Check each line of the data for "left", and copy the ones that have it.
Data for the task START
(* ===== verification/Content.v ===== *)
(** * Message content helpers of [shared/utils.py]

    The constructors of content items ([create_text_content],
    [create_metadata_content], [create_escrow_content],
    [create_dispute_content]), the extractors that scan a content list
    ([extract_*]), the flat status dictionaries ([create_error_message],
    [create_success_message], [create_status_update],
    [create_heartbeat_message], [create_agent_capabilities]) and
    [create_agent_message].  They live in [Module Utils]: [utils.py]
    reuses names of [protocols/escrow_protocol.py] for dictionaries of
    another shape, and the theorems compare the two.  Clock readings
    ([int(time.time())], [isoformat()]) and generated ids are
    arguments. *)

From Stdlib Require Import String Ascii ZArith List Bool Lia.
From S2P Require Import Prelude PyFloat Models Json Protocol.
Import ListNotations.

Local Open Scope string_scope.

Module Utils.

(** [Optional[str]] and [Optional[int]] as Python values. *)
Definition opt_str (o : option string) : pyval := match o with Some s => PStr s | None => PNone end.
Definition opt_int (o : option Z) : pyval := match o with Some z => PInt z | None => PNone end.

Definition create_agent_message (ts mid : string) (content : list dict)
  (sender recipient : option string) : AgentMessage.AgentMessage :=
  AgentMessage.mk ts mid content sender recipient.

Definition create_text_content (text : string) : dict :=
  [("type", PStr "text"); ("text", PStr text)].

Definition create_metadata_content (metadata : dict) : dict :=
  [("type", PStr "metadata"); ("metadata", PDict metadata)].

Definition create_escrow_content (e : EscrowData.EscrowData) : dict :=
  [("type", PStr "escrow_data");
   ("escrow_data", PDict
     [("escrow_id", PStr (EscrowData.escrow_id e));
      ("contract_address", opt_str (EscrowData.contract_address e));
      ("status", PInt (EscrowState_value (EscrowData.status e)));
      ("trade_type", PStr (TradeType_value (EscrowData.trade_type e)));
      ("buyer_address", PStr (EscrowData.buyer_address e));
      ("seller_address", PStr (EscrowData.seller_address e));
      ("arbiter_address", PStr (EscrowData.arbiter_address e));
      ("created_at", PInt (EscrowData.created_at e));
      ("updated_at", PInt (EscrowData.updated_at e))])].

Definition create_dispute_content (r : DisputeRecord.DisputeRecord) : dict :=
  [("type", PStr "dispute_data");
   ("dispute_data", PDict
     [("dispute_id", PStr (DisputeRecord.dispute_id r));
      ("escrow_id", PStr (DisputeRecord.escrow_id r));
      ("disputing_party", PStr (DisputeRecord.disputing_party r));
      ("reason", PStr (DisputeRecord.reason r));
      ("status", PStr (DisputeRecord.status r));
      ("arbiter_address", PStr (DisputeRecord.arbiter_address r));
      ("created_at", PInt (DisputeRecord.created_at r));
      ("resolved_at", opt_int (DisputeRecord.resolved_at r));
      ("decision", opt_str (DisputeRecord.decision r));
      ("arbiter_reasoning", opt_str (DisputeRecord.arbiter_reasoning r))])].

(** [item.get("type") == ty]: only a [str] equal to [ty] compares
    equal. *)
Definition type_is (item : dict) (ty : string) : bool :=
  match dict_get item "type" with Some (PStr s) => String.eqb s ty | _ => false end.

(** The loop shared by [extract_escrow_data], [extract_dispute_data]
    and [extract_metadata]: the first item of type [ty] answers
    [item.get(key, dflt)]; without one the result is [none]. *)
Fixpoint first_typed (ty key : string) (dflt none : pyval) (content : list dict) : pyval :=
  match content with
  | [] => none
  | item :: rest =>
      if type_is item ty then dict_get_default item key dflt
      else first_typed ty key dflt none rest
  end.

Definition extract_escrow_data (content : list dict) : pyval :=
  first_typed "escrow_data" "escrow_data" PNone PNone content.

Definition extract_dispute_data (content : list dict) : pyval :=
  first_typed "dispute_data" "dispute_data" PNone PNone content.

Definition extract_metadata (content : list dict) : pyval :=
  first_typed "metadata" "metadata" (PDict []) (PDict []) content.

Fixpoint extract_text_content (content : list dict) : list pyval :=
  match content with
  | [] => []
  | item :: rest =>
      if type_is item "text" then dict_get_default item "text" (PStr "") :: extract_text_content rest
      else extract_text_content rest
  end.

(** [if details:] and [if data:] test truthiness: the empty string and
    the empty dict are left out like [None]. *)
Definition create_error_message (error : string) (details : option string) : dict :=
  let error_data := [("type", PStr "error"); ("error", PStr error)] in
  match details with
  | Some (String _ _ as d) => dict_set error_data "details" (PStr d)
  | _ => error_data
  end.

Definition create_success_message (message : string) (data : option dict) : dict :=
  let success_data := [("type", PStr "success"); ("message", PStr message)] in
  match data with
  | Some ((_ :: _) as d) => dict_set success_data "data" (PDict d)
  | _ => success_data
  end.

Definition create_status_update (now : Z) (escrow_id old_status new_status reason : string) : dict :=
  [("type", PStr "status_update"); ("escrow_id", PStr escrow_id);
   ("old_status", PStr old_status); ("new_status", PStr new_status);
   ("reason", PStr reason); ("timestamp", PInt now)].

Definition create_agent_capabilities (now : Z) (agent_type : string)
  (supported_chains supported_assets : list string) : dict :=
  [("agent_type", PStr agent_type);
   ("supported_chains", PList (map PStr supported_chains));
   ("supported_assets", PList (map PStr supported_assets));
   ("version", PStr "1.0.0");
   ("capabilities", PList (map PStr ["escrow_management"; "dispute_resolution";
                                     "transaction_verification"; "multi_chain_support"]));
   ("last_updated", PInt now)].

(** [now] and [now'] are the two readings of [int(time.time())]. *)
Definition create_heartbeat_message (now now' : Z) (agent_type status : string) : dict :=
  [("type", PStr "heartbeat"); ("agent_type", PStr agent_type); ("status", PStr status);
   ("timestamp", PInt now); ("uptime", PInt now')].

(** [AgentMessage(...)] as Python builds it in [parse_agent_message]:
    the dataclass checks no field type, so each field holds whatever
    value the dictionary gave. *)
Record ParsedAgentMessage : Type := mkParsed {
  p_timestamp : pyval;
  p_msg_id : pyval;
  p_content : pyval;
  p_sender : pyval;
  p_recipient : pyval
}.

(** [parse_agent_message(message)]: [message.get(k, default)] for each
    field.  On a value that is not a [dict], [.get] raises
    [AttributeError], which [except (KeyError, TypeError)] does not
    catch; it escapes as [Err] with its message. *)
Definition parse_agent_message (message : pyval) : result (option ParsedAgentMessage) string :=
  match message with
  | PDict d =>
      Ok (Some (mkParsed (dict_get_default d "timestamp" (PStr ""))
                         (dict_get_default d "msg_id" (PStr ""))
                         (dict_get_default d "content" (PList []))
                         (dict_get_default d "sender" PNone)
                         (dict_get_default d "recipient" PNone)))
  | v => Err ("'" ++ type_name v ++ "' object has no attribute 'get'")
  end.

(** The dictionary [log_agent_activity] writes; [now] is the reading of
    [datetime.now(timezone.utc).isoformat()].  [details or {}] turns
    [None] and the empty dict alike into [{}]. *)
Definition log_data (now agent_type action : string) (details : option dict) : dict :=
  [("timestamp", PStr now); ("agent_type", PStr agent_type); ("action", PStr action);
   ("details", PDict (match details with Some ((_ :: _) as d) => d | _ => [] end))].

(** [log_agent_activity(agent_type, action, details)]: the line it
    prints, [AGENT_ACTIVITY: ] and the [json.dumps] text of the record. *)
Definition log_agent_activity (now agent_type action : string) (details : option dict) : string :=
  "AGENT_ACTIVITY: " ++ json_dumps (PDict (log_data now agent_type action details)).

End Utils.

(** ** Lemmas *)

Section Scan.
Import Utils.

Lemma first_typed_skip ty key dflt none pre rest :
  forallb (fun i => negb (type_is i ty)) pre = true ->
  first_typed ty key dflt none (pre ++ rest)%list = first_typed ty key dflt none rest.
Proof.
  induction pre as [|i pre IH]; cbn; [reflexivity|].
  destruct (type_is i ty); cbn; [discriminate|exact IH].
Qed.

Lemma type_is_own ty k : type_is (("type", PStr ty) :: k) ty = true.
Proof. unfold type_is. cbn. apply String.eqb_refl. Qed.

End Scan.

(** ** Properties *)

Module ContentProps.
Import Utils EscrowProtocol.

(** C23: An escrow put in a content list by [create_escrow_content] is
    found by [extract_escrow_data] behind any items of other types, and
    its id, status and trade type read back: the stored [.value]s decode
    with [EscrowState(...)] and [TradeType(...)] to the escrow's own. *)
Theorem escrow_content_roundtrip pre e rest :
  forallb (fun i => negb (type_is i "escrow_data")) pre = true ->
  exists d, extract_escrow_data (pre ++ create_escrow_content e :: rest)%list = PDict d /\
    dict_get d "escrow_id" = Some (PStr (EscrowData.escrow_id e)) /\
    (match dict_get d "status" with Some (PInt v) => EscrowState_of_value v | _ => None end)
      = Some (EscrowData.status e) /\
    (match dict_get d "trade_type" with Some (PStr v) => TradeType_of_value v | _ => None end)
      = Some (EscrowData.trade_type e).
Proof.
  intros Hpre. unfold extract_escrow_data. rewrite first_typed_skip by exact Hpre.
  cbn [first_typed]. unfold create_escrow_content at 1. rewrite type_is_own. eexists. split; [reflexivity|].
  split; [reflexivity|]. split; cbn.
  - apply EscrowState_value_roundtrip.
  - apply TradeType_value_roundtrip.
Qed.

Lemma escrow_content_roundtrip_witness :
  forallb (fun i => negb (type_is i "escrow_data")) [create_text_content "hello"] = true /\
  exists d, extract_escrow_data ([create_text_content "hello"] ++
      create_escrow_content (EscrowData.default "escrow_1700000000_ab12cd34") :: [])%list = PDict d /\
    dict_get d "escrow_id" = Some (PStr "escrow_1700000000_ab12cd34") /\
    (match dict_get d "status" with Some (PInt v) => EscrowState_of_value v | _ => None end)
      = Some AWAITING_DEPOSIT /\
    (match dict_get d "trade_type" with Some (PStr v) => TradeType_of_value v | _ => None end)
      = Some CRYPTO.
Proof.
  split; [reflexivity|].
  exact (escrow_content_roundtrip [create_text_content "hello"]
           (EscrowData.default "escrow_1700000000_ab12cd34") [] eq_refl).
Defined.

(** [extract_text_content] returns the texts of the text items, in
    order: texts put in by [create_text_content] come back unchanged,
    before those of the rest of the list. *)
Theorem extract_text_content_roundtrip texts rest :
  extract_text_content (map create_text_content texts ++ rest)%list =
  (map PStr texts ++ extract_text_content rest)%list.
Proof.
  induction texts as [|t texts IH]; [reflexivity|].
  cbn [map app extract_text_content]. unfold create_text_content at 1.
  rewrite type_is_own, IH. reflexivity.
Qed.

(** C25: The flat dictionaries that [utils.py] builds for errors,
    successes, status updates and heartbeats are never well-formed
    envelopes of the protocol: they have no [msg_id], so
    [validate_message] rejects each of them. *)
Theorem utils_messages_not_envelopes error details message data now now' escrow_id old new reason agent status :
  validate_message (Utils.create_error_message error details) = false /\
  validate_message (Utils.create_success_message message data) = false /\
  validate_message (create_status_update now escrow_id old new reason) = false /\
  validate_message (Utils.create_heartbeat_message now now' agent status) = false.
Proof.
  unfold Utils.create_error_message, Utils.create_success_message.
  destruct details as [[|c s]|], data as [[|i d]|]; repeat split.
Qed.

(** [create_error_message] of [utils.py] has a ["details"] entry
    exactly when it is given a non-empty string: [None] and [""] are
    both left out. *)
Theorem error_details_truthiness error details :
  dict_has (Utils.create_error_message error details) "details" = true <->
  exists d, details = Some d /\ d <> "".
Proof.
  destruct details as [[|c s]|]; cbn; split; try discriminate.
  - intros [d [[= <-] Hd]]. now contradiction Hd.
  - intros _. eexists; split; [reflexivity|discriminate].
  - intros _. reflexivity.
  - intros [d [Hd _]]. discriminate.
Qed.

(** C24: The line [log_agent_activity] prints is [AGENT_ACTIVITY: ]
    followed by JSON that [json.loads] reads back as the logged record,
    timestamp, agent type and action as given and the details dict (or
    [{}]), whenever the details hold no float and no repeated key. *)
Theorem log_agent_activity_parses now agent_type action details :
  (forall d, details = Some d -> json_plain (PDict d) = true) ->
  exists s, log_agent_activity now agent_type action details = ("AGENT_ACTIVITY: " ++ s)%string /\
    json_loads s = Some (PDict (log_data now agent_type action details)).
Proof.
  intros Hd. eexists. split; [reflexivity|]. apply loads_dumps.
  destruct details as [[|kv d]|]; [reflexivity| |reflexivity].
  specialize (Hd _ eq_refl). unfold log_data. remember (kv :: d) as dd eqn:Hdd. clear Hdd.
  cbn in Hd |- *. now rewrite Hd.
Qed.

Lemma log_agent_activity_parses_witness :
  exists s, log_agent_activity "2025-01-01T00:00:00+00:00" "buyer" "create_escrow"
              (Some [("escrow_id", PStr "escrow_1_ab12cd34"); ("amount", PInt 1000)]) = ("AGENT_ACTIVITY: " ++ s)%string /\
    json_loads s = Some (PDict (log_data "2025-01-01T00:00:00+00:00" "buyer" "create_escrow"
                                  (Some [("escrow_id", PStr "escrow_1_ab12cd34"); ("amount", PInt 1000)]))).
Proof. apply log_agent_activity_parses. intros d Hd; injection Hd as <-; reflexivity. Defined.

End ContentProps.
Data for the task END
Answer section:
    the empty dict are left out like [None]. *)
    both left out. *)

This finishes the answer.